## Try it:
Print exactly those lines that run from the beginning of the data to the line bearing "and the check", inclusive.

Collected data entries:
○ ○ ○ ○ ○

(* ===== verification/Lifecycle.v ===== *)
(** * The lifecycle workflow's wire and its gate

    [lifecycle_workflow/protocol.py], [lifecycle_workflow/peercred.py] and the
    connection handler of [lifecycle_workflow/daemon.py]: length-prefixed
    frames, the kernel's peer credential, the identity of a removal intent,
    and the check of a delegation before the workflow runs.  The SDK's
    [DeviceRef] and authorization context are not code of the repository: a
    reference is any type of class [DeviceReference], and a context is the
    record of what the code reads of it. *)

From S2P Require Import Prelude Encoding Json.

(** ** Frames *)

Definition MAX_FRAME_BYTES : N := 256 * 1024.
Definition HEADER_SIZE : nat := 4.

(** [struct.Struct("!I")] *)
Definition pack_u32 (n : N) : bytes :=
  [ascii_of_N (n / 2 ^ 24 mod 256); ascii_of_N (n / 2 ^ 16 mod 256);
   ascii_of_N (n / 2 ^ 8 mod 256); ascii_of_N (n mod 256)]%N.
Definition unpack_u32 (l : bytes) : N :=
  fold_left (λ a c, a * 256 + N_of_ascii c)%N l 0%N.

Definition frame_size_invalid : exn := ValueError "workflow frame size is invalid".

(** [encode_frame], over the bytes of [model_dump_json]. *)
Definition encode_frame (body : bytes) : result bytes :=
  if bool_decide (body = []) || (MAX_FRAME_BYTES <? N.of_nat (length body))%N
  then Raise frame_size_invalid
  else Ok (pack_u32 (N.of_nat (length body)) ++ body).

(** [reader.readexactly(n)] on the bytes the peer has sent before it closes. *)
Definition readexactly (n : nat) : M bytes bytes := λ s,
  if (length s <? n)%nat then (Raise IncompleteReadError, []) else (Ok (take n s), drop n s).

Section Frames.
(** [json.loads] of the body. *)
Context (loads : bytes → result json).

Definition read_frame : M bytes obj :=
  header ← readexactly HEADER_SIZE;
  let size := unpack_u32 header in
  guard_py (negb ((0 <? size)%N && (size <=? MAX_FRAME_BYTES)%N)) frame_size_invalid ;;
  body ← readexactly (N.to_nat size);
  value ← lift (match loads body with
                | Raise (JSONDecodeError _) => Raise (ValueError "workflow frame is not valid JSON")
                | r => r
                end);
  match value with
  | JObj o => mret o
  | _ => raise (ValueError "workflow frame must contain an object")
  end.
End Frames.

(** ** Peer credentials *)

Record UnixPeerCredential := mkPeer { peer_pid : Z; peer_uid : Z; peer_gid : Z }.
Record AuthenticatedWorkload := mkWorkload { principal_id : string; credential : UnixPeerCredential }.

(** A native [int] of the little-endian hosts the daemon runs on. *)
Definition unpack_i32 (l : bytes) : Z :=
  let n := Z.of_N (fold_right (λ c a, N_of_ascii c + 256 * a)%N 0%N l) in
  (if n <? 2 ^ 31 then n else n - 2 ^ 32)%Z.

(** [LinuxSoPeerCredentialAdapter.read], from what [getsockopt] answers. *)
Definition linux_peer_credential (raw : option bytes) : result UnixPeerCredential :=
  match raw with
  | None => Raise (RuntimeError "Linux SO_PEERCRED is unavailable")
  | Some raw =>
      if negb (length raw =? 12)%nat then
        Raise (RuntimeError "Linux SO_PEERCRED returned an invalid value")
      else
        let pid := unpack_i32 (take 4 raw) in
        let uid := unpack_i32 (take 4 (drop 4 raw)) in
        let gid := unpack_i32 (drop 8 raw) in
        if ((pid <=? 0) || (uid <? 0) || (gid <? 0))%Z then
          Raise (RuntimeError "Linux SO_PEERCRED returned invalid credentials")
        else Ok (mkPeer pid uid gid)
  end.

(** [ExactUidWorkloadAuthorizer.authorize] *)
Definition authorize_peer (expected_uid : Z) (principal : string) (c : UnixPeerCredential)
    : result AuthenticatedWorkload :=
  if negb (c.(peer_uid) =? expected_uid)%Z then Raise (PermissionError "Unix peer UID is not authorized")
  else Ok (mkWorkload principal c).

(** ** Identities *)

(** What the code reads of the SDK's [DeviceRef]. *)
Class DeviceReference (D : Type) := {
  dref_eq_dec :: EqDecision D;
  device_instance_id : D → string;
  owner_domain_id : D → string;
  owner_domain_generation : D → Z;
  claim_generation : D → Z;
  trust_epoch : D → Z }.

Section Identity.
(** [hashlib.sha1], twenty bytes. *)
Context (sha1 : bytes → bytes).

Definition hex_bytes (l : bytes) : list ascii := l ≫= λ c, hex_pad 2 (N_of_ascii c).

(** [uuid5(namespace, name).hex]: sixteen bytes of the digest with the version
    and the variant set. *)
Definition uuid5_hex (namespace : bytes) (name : string) : list ascii :=
  let d := take 16 (sha1 (namespace ++ list_ascii_of_string name)) in
  let set i f := alter (λ c, ascii_of_N (f (N_of_ascii c))) i in
  hex_bytes (set 8 (λ b, N.lor (N.land b 63) 128) (set 6 (λ b, N.lor (N.land b 15) 80) d)).

(** 2c33cc48-d0ac-5f51-a685-b3d299aeb5cd *)
Definition INTENT_NAMESPACE : bytes :=
  ascii_of_N <$> [44; 51; 204; 72; 208; 172; 95; 81; 166; 133; 179; 210; 153; 174; 181; 205]%N.

Definition removal_intent_id (ingress_request_id owner_domain_id : string) : string :=
  "removal-intent-" ++ string_of_list_ascii (uuid5_hex INTENT_NAMESPACE
    ("eidolon-removal-intent-v1:" ++ owner_domain_id ++ ":" ++ ingress_request_id)).
End Identity.

(** ** The call *)

Record ControllerDeviceRemovalRequest := mkRemovalRequest {
  rq_request_id : string; rq_owner_id : string; rq_controller_id : string;
  rq_device_id : string; rq_reason : string }.

(** What the code reads of the SDK's [OwnerAuthorizationContext]. *)
Record OwnerAuthorizationContext (D : Type) := mkOwnerContext {
  oc_workload_principal_id : string; oc_audience : string; oc_scopes : list string;
  oc_actor_id : string; oc_actor_type : string; oc_owner_domain_id : string;
  oc_intent_id : string; oc_target : D; oc_issued_at : Z; oc_expires_at : Z }.
Arguments mkOwnerContext {D}.
Arguments oc_workload_principal_id {D}.
Arguments oc_audience {D}.
Arguments oc_scopes {D}.
Arguments oc_actor_id {D}.
Arguments oc_actor_type {D}.
Arguments oc_owner_domain_id {D}.
Arguments oc_intent_id {D}.
Arguments oc_target {D}.
Arguments oc_issued_at {D}.
Arguments oc_expires_at {D}.

Record RemovalOwnerAuthorizationContext (D : Type) := mkRemovalContext {
  rc_issuer : string; rc_presenter : string;
  controller_grant_generation : Z; rc_reset_epoch : Z;
  owner_authorization_context : OwnerAuthorizationContext D }.
Arguments mkRemovalContext {D}.
Arguments rc_issuer {D}.
Arguments rc_presenter {D}.
Arguments controller_grant_generation {D}.
Arguments rc_reset_epoch {D}.
Arguments owner_authorization_context {D}.

Record LifecycleRemovalCall (D : Type) := mkRemovalCall {
  call_payload : ControllerDeviceRemovalRequest;
  call_context : RemovalOwnerAuthorizationContext D }.
Arguments mkRemovalCall {D}.
Arguments call_payload {D}.
Arguments call_context {D}.

Record LifecycleWorkflowProblem := mkProblem {
  problem_code : string; problem_detail : string; problem_status : Z }.

Inductive LifecycleWorkflowReply (R : Type) :=
| WorkflowResult (r : R)
| WorkflowProblem (p : LifecycleWorkflowProblem).
Arguments WorkflowResult {R}.
Arguments WorkflowProblem {R}.

Section Daemon.
Context {D R S : Type} `{!DeviceReference D}.
Context (sha1 : bytes → bytes).
(** [LifecycleRemovalCall.model_validate] (pydantic), and the workflow. *)
Context (validate_call : obj → result (LifecycleRemovalCall D))
        (remove_controller_device : ControllerDeviceRemovalRequest → string →
           RemovalOwnerAuthorizationContext D → M S R).

Definition same_scopes (l k : list string) : bool :=
  forallb (λ x, bool_decide (x ∈ k)) l && forallb (λ x, bool_decide (x ∈ l)) k.

(** The disjunction of [_handle_connection]: a mismatch of the delegation. *)
Definition delegation_mismatch (workload : string) (call : LifecycleRemovalCall D) : bool :=
  let context := call.(call_context) in
  let owner := context.(owner_authorization_context) in
  let payload := call.(call_payload) in
  negb (bool_decide (context.(rc_issuer) = workload)) ||
  negb (bool_decide (context.(rc_presenter) = "eidolon-lifecycle-workflow")) ||
  negb (bool_decide (owner.(oc_workload_principal_id) = context.(rc_presenter))) ||
  negb (bool_decide (owner.(oc_audience) = "eidolon-admission")) ||
  negb (same_scopes owner.(oc_scopes) ["device.read"; "device.claim.revoke"]) ||
  negb (bool_decide (owner.(oc_actor_id) = payload.(rq_controller_id))) ||
  negb (bool_decide (owner.(oc_actor_type) = "controller")) ||
  negb (bool_decide (device_instance_id owner.(oc_target) = payload.(rq_device_id))) ||
  negb (bool_decide (owner.(oc_intent_id) =
    removal_intent_id sha1 payload.(rq_request_id) owner.(oc_owner_domain_id))) ||
  negb (context.(controller_grant_generation) =? context.(rc_reset_epoch))%Z.

(** The body of the second [try], from the frame that was read. *)
Definition serve_call (workload : AuthenticatedWorkload) (document : result obj) (now : Z) : M S R :=
  document ← lift document;
  call ← lift (validate_call document);
  guard_py (call.(call_context).(owner_authorization_context).(oc_expires_at) <=? now)%Z
    (PermissionError "Controller delegation expired") ;;
  guard_py (negb (bool_decide (workload.(principal_id) = "eidolon-local-api")))
    (PermissionError "Local workload principal is not authorized") ;;
  guard_py (delegation_mismatch workload.(principal_id) call)
    (PermissionError "Removal delegation does not match its request") ;;
  remove_controller_device call.(call_payload) workload.(principal_id) call.(call_context).

Definition call_problem (e : exn) : LifecycleWorkflowProblem :=
  match e with
  | PermissionError _ => mkProblem "AUTHZ_DENIED" "Removal delegation is not authorized" 403
  | ValidationError _ | ValueError _ | JSONDecodeError _ | IncompleteReadError | TimeoutError =>
      mkProblem "INVALID_REQUEST" "Lifecycle Workflow request is invalid" 422
  | AuthorityFailure f => mkProblem "WORKFLOW_FAILURE" f.(af_detail) f.(af_status_code)
  | _ => mkProblem "WORKFLOW_UNAVAILABLE" "Lifecycle Workflow is unavailable" 503
  end.

(** What [LifecycleWorkflowProblem] takes. *)
Definition problem_fits (p : LifecycleWorkflowProblem) : bool :=
  (1 <=? str_len p.(problem_detail)) && (str_len p.(problem_detail) <=? 512) &&
  (400 <=? p.(problem_status))%Z && (p.(problem_status) <=? 599)%Z.
(** [_reply_problem]: a problem its model refuses is no reply. *)
Definition reply_problem (p : LifecycleWorkflowProblem) : option (LifecycleWorkflowReply R) :=
  if problem_fits p then Some (WorkflowProblem p) else None.

(** The classes of the first [except]; [PermissionError] and [TimeoutError]
    are [OSError]s. *)
Definition os_or_runtime (e : exn) : bool :=
  match e with
  | OSError _ | RuntimeError _ | PermissionError _ | TimeoutError => true
  | _ => false
  end.

(** [_handle_connection]; [None] is a connection closed without an answer: after
    an exception the first [try] does not name, or for a problem that is none. *)
Definition handle_connection (expected_uid : Z) (peer : result UnixPeerCredential)
    (document : result obj) (now : Z) : M S (option (LifecycleWorkflowReply R)) := λ s,
  match (c ← peer; authorize_peer expected_uid "eidolon-local-api" c) with
  | Raise e =>
      (Ok (if os_or_runtime e
           then reply_problem (mkProblem "AUTHN_INVALID" "Local workload authentication failed" 401)
           else None), s)
  | Ok workload =>
      match serve_call workload document now s with
      | (Ok r, s') => (Ok (Some (WorkflowResult r)), s')
      | (Raise e, s') => (Ok (reply_problem (call_problem e)), s')
      end
  end.
End Daemon.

○ ○ ○ ○ ○

## Result for this task:
(* ===== verification/Lifecycle.v ===== *)
(** * The lifecycle workflow's wire and its gate

    [lifecycle_workflow/protocol.py], [lifecycle_workflow/peercred.py] and the
    connection handler of [lifecycle_workflow/daemon.py]: length-prefixed
    frames, the kernel's peer credential, the identity of a removal intent,
    and the check of a delegation before the workflow runs.  The SDK's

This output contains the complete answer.